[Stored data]
BEGIN

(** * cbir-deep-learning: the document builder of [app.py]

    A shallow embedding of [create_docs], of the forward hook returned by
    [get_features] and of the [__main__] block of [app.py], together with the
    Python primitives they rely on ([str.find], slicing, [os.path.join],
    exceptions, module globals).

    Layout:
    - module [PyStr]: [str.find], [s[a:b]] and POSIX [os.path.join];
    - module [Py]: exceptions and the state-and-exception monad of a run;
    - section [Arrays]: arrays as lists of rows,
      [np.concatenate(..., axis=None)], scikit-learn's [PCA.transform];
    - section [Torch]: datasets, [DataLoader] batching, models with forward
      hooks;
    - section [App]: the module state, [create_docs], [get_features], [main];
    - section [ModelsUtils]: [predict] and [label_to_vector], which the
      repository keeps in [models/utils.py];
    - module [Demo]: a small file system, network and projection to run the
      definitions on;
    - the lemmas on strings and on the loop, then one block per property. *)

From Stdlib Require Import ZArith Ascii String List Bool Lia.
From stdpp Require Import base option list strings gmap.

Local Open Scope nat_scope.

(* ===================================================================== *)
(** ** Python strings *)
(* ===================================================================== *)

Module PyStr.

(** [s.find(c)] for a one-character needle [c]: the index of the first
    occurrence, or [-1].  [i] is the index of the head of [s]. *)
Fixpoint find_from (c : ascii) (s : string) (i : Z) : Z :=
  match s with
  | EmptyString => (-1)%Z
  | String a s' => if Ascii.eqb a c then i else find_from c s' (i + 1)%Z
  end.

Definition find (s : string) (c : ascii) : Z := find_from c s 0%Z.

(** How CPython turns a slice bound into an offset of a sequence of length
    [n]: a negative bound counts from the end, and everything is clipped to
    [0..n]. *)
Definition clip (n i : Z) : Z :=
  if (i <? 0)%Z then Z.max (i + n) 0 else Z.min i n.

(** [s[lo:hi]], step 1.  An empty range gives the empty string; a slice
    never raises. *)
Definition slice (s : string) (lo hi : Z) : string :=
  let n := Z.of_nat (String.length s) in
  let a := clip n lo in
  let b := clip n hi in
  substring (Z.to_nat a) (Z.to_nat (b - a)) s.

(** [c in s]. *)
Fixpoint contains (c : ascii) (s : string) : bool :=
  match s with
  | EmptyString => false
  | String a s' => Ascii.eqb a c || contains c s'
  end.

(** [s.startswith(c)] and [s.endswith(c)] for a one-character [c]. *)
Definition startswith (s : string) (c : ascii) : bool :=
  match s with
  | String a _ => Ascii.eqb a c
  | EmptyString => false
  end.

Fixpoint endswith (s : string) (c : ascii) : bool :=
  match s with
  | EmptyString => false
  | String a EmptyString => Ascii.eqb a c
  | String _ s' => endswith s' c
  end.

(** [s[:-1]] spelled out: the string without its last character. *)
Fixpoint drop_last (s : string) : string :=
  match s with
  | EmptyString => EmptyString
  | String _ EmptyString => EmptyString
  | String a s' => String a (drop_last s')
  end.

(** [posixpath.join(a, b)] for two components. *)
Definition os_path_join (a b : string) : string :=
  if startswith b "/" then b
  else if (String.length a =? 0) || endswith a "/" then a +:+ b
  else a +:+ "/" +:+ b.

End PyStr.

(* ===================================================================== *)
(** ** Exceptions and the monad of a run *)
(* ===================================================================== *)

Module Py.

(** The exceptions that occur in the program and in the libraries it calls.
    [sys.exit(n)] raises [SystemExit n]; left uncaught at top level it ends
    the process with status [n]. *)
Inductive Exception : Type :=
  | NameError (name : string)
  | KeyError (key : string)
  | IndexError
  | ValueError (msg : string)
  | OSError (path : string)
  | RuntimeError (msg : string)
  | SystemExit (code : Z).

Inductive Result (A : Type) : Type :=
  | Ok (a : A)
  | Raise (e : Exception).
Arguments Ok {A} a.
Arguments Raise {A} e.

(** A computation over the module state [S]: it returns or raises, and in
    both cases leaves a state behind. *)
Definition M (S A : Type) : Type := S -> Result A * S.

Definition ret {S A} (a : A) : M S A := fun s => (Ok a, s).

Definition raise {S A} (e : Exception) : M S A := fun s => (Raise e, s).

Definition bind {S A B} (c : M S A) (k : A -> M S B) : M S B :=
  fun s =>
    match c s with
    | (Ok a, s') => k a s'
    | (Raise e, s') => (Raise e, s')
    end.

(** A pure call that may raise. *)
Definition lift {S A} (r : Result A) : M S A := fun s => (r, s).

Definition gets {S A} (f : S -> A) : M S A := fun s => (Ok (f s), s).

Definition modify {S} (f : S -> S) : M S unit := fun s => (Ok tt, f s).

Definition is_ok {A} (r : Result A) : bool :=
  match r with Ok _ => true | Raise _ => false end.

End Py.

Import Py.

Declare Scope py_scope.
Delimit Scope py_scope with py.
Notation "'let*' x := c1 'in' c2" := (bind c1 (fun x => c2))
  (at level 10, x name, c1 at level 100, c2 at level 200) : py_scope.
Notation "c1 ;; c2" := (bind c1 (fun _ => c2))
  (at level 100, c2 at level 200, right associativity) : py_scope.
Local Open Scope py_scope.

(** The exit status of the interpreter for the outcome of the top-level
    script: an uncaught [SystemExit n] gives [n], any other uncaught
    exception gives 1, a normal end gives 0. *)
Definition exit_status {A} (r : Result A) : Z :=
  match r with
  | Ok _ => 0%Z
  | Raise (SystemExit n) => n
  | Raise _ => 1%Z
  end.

END

REQUIRED ACTION:
What is needed is a word-for-word copy of the records above, from the first line through the line that contains "- section [Arrays]: arrays".

RESPONSE BELOW:
(** * cbir-deep-learning: the document builder of [app.py]

    A shallow embedding of [create_docs], of the forward hook returned by
    [get_features] and of the [__main__] block of [app.py], together with the
    Python primitives they rely on ([str.find], slicing, [os.path.join],
    exceptions, module globals).

    Layout:
    - module [PyStr]: [str.find], [s[a:b]] and POSIX [os.path.join];
    - module [Py]: exceptions and the state-and-exception monad of a run;
    - section [Arrays]: arrays as lists of rows,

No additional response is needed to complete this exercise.